新网站无疑将成为 Apple 安全研究人员的重要资源,既可以提供信息,也可以作为提交赏金的中心。您还可以在Apple 安全研究网站上申请官方 Apple 安全研究设备 (SRD),通过提供对 iOS 通常受保护区域的特殊访问权限来帮助识别漏洞。
由于 macOS、iOS、iPadOS、watchOS 和 tvOS 都基于相同的核心软件库, 因此其中的一个安全漏洞可能会影响其他软件库。 Apple 解释说,它设置为 SRD 的 iPhone 仍然是 Apple 的财产,并且每年可更新提供,仅用于安全研究,应在受控环境中使用。

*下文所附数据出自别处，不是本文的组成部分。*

(** A [[DISABLE]] section that does not patch [x]. *)
Lemma section_run undo script s r s' : run (Some undo) script s = (r, s') → okScript x False script → knownOk x s → patchesBelow s → ownersSane x s →
  Books s s' ∧ memAt x s' = memAt x s ∧ (ar_success r = true → Forall (λ w, ¬ inside x (ob_address w) (len (ob_written w))) (di_originals (ar_disableInfo r))).
Proof using Hx.
  intros H Hok Hk Hp Hs. apply (run_cases False) in H as [(E1 & E2 & E3 & E4 & _)|(a & HR & -> & ->)]; [| |done..].
  - assert (Hn : ¬ holds (ar_disableInfo r)) by (intros [b Hb]; by destruct (E4 b Hb)). split; [done|split; [by apply E3|by rewrite E1]].
  - pose proof (ran_ok _ _ _ _ HR) as [_ _ _ H4 H5]. destruct H4 as [[H4 H4']|[[] _]]. split_and!; [by eapply ran_books|done|]. intros _. cbn. apply restoreAt_None in H4.
    rewrite Forall_forall in *. intros w Hw. rewrite H5 by done. by apply H4.
Qed.
(** A script that is enabled. *)
Lemma execute_cases script s r s' : execute script s = (r, s') → okScript x True script → knownOk x s → patchesBelow s → ownersSane x s →
  (ar_success r = false ∧ Books s s' ∧ Left True (memAt x s) s (ar_disableInfo r) s')
  ∨ ar_success r = true ∧ di_ownership (ar_disableInfo r) = Some (as_fresh s) ∧ infoOk x (ar_disableInfo r) ∧ Saved x True (memAt x s) s' (di_originals (ar_disableInfo r)) ∧ ∃ s1, Books s s1 ∧
    as_ownerships s1 !! as_fresh s = Some (mkOwnership false false []) ∧ (as_fresh s < as_fresh s1)%nat ∧
    (s' = s1 ∧ ¬ holds (ar_disableInfo r)
     ∨ ∃ l, s' = withLive s1 (liveOf s1 ++ [l]) ∧ lp_owner l = as_fresh s ∧ lp_pid l = tg_pid ∧ (overX x l ↔ holds (ar_disableInfo r))).
Proof using Hx.
  intros H Hok Hk Hp Hs. apply (run_cases True) in H as [?|(a & HR & ending & -> & ->)]; [by left|right|done..].
  destruct HR as [HB HR HO HN HF HL]. unfold keepActivation. rewrite HO. split; [done|]. destruct (bool_decide _) eqn:E; cbn [ar_disableInfo ac_info withInfo withAsm ac_asm di_ownership di_originals di_allocs].
  - apply bool_decide_eq_true in E. split; [done|split; [apply HR|split; [apply HR|]]]. exists (ac_asm a). split_and!; [done|done|done|left]. split; [done|]. by apply not_holds_nil.
  - split; [done|split; [apply HR|split; [apply HR|]]]. exists (ac_asm a). split_and!; [done|done|done|right]. eexists. split_and!; [reflexivity|done|done|].
    unfold overX, holds. cbn [lp_ranges di_originals]. rewrite restoreAt_Some, Exists_fmap, !Exists_exists. unfold covers, compose. cbn. split.
    + intros (p & Hp1 & Hp2). apply list_elem_of_filter in Hp1 as [_ Hp1]. by exists p.
    + intros (p & Hp1 & Hp2). exists p. split; [|done]. apply list_elem_of_filter. split; [|done]. apply len_positive. unfold inside in Hp2. lia.
Qed.

(** ** The invariant *)

Definition older (l l' : LivePatch) : Prop := (lp_owner l < lp_owner l')%nat.
(** Live scripts, oldest first, and those that are held match. *)
Record Inv (held : Held) s : Prop := {
  iv_known : knownOk x s;
  iv_sane : ownersSane x s;
  iv_below : ownersBelow s;
  iv_sorted : StronglySorted older (as_livePatches s);
  iv_patches : patchesBelow s;
  iv_pid : Forall (λ l, lp_pid l = tg_pid) (as_livePatches s);
  iv_held o info : held !! o = Some info → di_ownership info = Some o ∧ infoOk x info ∧ liveOwner s o = true ∧ (holds info → ∃ l, l ∈ liveOf s ∧ lp_owner l = o);
  iv_live l : l ∈ liveOf s → ∃ info, held !! lp_owner l = Some info ∧ (overX x l ↔ holds info)
}.
(** What the oldest script over [x] restores is the first byte; without one it is there. *)
Definition Value (m : Z) (held : Held) s : Prop :=
  match firstOver x (liveOf s) with None => memAt x s = m | Some o => ∃ info, held !! o = Some info ∧ effAt x s info = Some m end.

Lemma sorted_filter (P : LivePatch → Prop) `{∀ l, Decision (P l)} l : StronglySorted older l → StronglySorted older (filter P l).
Proof using. induction 1 as [|p l Hs IH Hp]; [constructor|]. rewrite filter_cons. destruct (decide (P p)); [|done]. constructor; [done|by apply filter_Forall]. Qed.
Lemma firstOver_elem live o : firstOver x live = Some o → ∃ l, l ∈ live ∧ overX x l ∧ lp_owner l = o.
Proof using. induction live as [|l live IH]; cbn [firstOver]; [done|]. destruct (decide (overX x l)) as [H|H]; [intros [= <-]; exists l; split; [by left|done]|]. intros (l' & ? & ?)%IH. exists l'. split; [by right|done]. Qed.
Lemma firstOver_app live live' : firstOver x (live ++ live') = match firstOver x live with Some o => Some o | None => firstOver x live' end.
Proof using. induction live as [|l live IH]; [done|]. cbn. by destruct (decide (overX x l)). Qed.
Lemma held_below held s o info : Inv held s → held !! o = Some info → (o < as_fresh s)%nat.
Proof using. intros HI Ho. apply (iv_held _ _ HI) in Ho as (_ & _ & Ho & _). apply liveOwner_iff in Ho. destruct (as_ownerships s !! o) as [w|] eqn:E; [|done]. by eapply iv_below. Qed.
Lemma live_below held s l : Inv held s → l ∈ liveOf s → (lp_owner l < as_fresh s)%nat.
Proof using. intros HI (info & H & _)%(iv_live _ _ HI). by eapply held_below. Qed.
Lemma books_owner s s' o : Books s s' → (o < as_fresh s)%nat → liveOwner s' o = liveOwner s o.
Proof using. intros HB Ho. unfold liveOwner. destruct (bk_owners _ _ HB _ Ho) as [w w' [Hc _]|]; [by rewrite Hc|done]. Qed.
Lemma effAt_owner s s' info o : di_ownership info = Some o → option_Forall2 sameOwner (as_ownerships s !! o) (as_ownerships s' !! o) → effAt x s' info = effAt x s info.
Proof using.
  intros Ho HB. unfold effAt, overridesOf, ownershipOf. rewrite Ho. cbn [mbind option_bind]. destruct HB as [w w' [_ Hw]|]; [|done]. destruct (restoreAt x _); [|done]. cbn. by rewrite Hw.
Qed.
Lemma Inv_books held s s' : Inv held s → Books s s' → Inv held s'.
Proof using.
  intros HI HB. pose proof (Books_live _ _ HB (iv_patches _ _ HI)) as EL. split.
  - apply (bk_known _ _ HB), HI.
  - apply (bk_sane _ _ HB), HI.
  - apply (bk_below _ _ HB), HI.
  - destruct (bk_patches _ _ HB) as [E|E]; rewrite E; [|apply sorted_filter]; apply HI.
  - eapply Books_patchesBelow; [exact HB|apply HI].
  - destruct (bk_patches _ _ HB) as [E|E]; rewrite E; [|apply filter_Forall]; apply HI.
  - intros o info Ho. rewrite EL. pose proof (held_below _ _ _ _ HI Ho). apply (iv_held _ _ HI) in Ho as (H1 & H2 & H3 & H4). split_and!; try done. by rewrite (books_owner _ _ _ HB).
  - rewrite EL. apply HI.
Qed.
Lemma Value_books m held s s' : Inv held s → Books s s' → (firstOver x (liveOf s) = None → memAt x s' = memAt x s) → Value m held s → Value m held s'.
Proof using.
  intros HI HB HM. unfold Value. rewrite (Books_live _ _ HB (iv_patches _ _ HI)). destruct (firstOver x (liveOf s)) as [o|]; [|by rewrite HM]. intros (info & Ho & He). exists info. split; [done|].
  rewrite <- He. apply (effAt_owner _ _ _ o); [by apply (iv_held _ _ HI)|]. apply (bk_owners _ _ HB). by eapply held_below.
Qed.

(** ** Enabling *)

Lemma Inv_insert held s info o : Inv held s → held !! o = None → di_ownership info = Some o → infoOk x info → liveOwner s o = true → ¬ holds info → Inv (<[o := info]> held) s.
Proof using.
  intros HI Hn Ho Hi Hl Hh. destruct HI as [I1 I2 I3 I4 I5 I6 I7 I8]. split; try done.
  - intros o' info'. destruct (decide (o' = o)) as [->|Hne]; [rewrite lookup_insert_eq; intros [= <-]; by split_and!|rewrite lookup_insert_ne by done; apply I7].
  - intros l Hl'. destruct (I8 l Hl') as (info' & H1 & H2). exists info'. split; [|done]. rewrite lookup_insert_ne; [done|]. intros ->. congruence.
Qed.
Lemma Value_insert m held s info o : held !! o = None → Value m held s → Value m (<[o := info]> held) s.
Proof using. intros Hn. unfold Value. destruct (firstOver x (liveOf s)) as [o'|]; [|done]. intros (info' & Ho & He). exists info'. split; [|done]. rewrite lookup_insert_ne; [done|]. intros ->. congruence. Qed.
(** A failed script changes nothing. *)
Lemma enable_failed m held s s' info : Inv held s → Value m held s → Books s s' → Left True (memAt x s) s info s' → ¬ holds info → Inv (keep held info) s' ∧ Value m (keep held info) s'.
Proof using.
  intros HI HV HB (L1 & _ & L2) Hh. assert (Hn : held !! as_fresh s = None). { destruct (held !! as_fresh s) as [i|] eqn:E; [|done]. apply (held_below _ _ _ _ HI) in E. lia. }
  assert (HI' : Inv held s') by by eapply Inv_books. assert (HV' : Value m held s') by exact (Value_books m held s s' HI HB (λ _, L1 Hh) HV).
  unfold keep. destruct L2 as [[Ho _]|(Ho & Hok & Hlive)]; rewrite Ho; [done|]. split; [by apply Inv_insert|by apply Value_insert].
Qed.
(** A script that is enabled is the newest. *)
Lemma liveOf_app s1 s l : patchesBelow s1 → liveOwner s1 (lp_owner l) = true → s = withLive s1 (liveOf s1 ++ [l]) → liveOf s = liveOf s1 ++ [l].
Proof using.
  intros Hp Hl ->. unfold liveOf at 1. cbn [as_livePatches withLive]. rewrite filter_app. f_equal; [by apply list_filter_filter_l|].
  rewrite filter_cons, decide_True by by apply Is_true_true. done.
Qed.
Lemma Inv_newest held s info o l s' : Inv held s → held !! o = None → s' = withLive s (liveOf s ++ [l]) → lp_owner l = o → lp_pid l = tg_pid → (∀ l', l' ∈ liveOf s → (lp_owner l' < o)%nat) →
  di_ownership info = Some o → infoOk x info → liveOwner s o = true → (overX x l ↔ holds info) → Inv (<[o := info]> held) s'.
Proof using.
  intros HI Hn Es Hlo Hpid Hnew Ho Hi Hl Hh. assert (EL : liveOf s' = liveOf s ++ [l]) by (apply liveOf_app; [apply HI|by rewrite Hlo|done]). assert (Hb : (o < as_fresh s)%nat).
  { apply liveOwner_iff in Hl. destruct (as_ownerships s !! o) as [w|] eqn:E; [|done]. by eapply (iv_below _ _ HI). }
  destruct HI as [I1 I2 I3 I4 I5 I6 I7 I8]. subst s'. split; try done.
  - cbn. apply StronglySorted_app. split_and!; [|by apply sorted_filter|repeat constructor]. intros l1 l2 H1 ->%list_elem_of_singleton. unfold older. rewrite Hlo. by apply Hnew.
  - unfold patchesBelow. cbn. apply Forall_app. split; [by apply filter_Forall|]. apply Forall_singleton. by rewrite Hlo.
  - cbn. apply Forall_app. split; [by apply filter_Forall|]. by apply Forall_singleton.
  - intros o' info'. rewrite EL. destruct (decide (o' = o)) as [->|Hne].
    + rewrite lookup_insert_eq. intros [= <-]. split; [done|split; [done|split; [done|]]]. intros _. exists l. split; [apply elem_of_app; right; by left|done].
    + rewrite lookup_insert_ne by done. intros (A1 & A2 & A3 & A4)%I7. split; [done|split; [done|split; [done|]]]. intros (l' & ? & ?)%A4. exists l'. split; [apply elem_of_app; by left|done].
  - intros l'. rewrite EL. intros [Hl'|Hl'%list_elem_of_singleton]%elem_of_app.
    + destruct (I8 l' Hl') as (info' & H1 & H2). exists info'. split; [|done]. rewrite lookup_insert_ne; [done|]. intros ->. congruence.
    + subst l'. exists info. rewrite Hlo, lookup_insert_eq. done.
Qed.
Lemma enable_step m held s script r s' : Inv held s → Value m held s → execute script s = (r, s') → okScript x True script → (ar_success r = false → ¬ holds (ar_disableInfo r)) →
  Inv (keep held (ar_disableInfo r)) s' ∧ Value m (keep held (ar_disableInfo r)) s'.
Proof using Hx.
  intros HI HV H Hok Hf. apply execute_cases in H as [(E1 & E2 & E3)|(E1 & E2 & E3 & E4 & s1 & B1 & N1 & F1 & Hs1)]; [| |done|apply HI..]; [by apply (enable_failed m held s s'); auto|].
  set (info := ar_disableInfo r) in *. set (o := as_fresh s) in *. assert (Hn : held !! o = None). { destruct (held !! o) as [i|] eqn:E; [|done]. apply (held_below _ _ _ _ HI) in E. unfold o in E. lia. }
  pose proof (Inv_books _ _ _ HI B1) as HI1. pose proof (Books_live _ _ B1 (iv_patches _ _ HI)) as EL. assert (Hlive : liveOwner s1 o = true) by (unfold liveOwner; by rewrite N1).
  unfold keep. rewrite E2. destruct Hs1 as [[-> Hh]|(l & Es & Hlo & Hpid & Hover)].
  - split; [by apply Inv_insert|]. apply Value_insert; [done|]. apply (Value_books m held s); try done. destruct E4 as [[_ ?]|[_ E4]]; [done|]. by rewrite holds_None, E4 in Hh.
  - split; [eapply Inv_newest; try done; intros l' Hl'; rewrite EL in Hl'; by eapply live_below|].
    assert (EL' : liveOf s' = liveOf s ++ [l]) by (rewrite <- EL; apply liveOf_app; [apply HI1|by rewrite Hlo|done]). unfold Value in *. rewrite EL', firstOver_app. destruct (firstOver x (liveOf s)) as [o1|] eqn:F.
    + destruct HV as (info1 & Ho1 & He1). exists info1. split; [rewrite lookup_insert_ne; [done|intros <-; congruence]|]. rewrite <- He1. apply (effAt_owner _ _ _ o1); [by apply (iv_held _ _ HI)|].
      rewrite Es. apply (bk_owners _ _ B1). by eapply held_below.
    + cbn [firstOver]. destruct (decide (overX x l)) as [Hd|Hd].
      * rewrite Hlo. exists info. rewrite lookup_insert_eq. split; [done|]. apply Hover in Hd. destruct E4 as [[E4 _]|[_ E4]]; [by apply holds_None in E4|].
        unfold effAt, overridesOf, ownershipOf. rewrite E2, E4, Es. cbn. rewrite N1, HV. done.
      * rewrite Hover in Hd. destruct E4 as [[_ E4]|[_ E4]]; [congruence|]. by rewrite holds_None, E4 in Hd.
Qed.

除了 SRD 之外,Apple 通过更轻松地报告 macOS、捆绑应用程序和其他 Apple 操作系统中发现的任何漏洞,为安全研究人员提供了更大的激励。 Apple 声称其工程师将审查和调查每个提交的内容,并发布通知以确认错误,并让您知道您是否有资格获得 Apple 的安全赏金计划。
Apple 的漏洞赏金计划支付了数百万美元,但事实证明,对于一些安全研究人员和开发人员来说,这是一次令人沮丧的经历。也许这会随着新的 Apple 安全研究网站的推出而改变。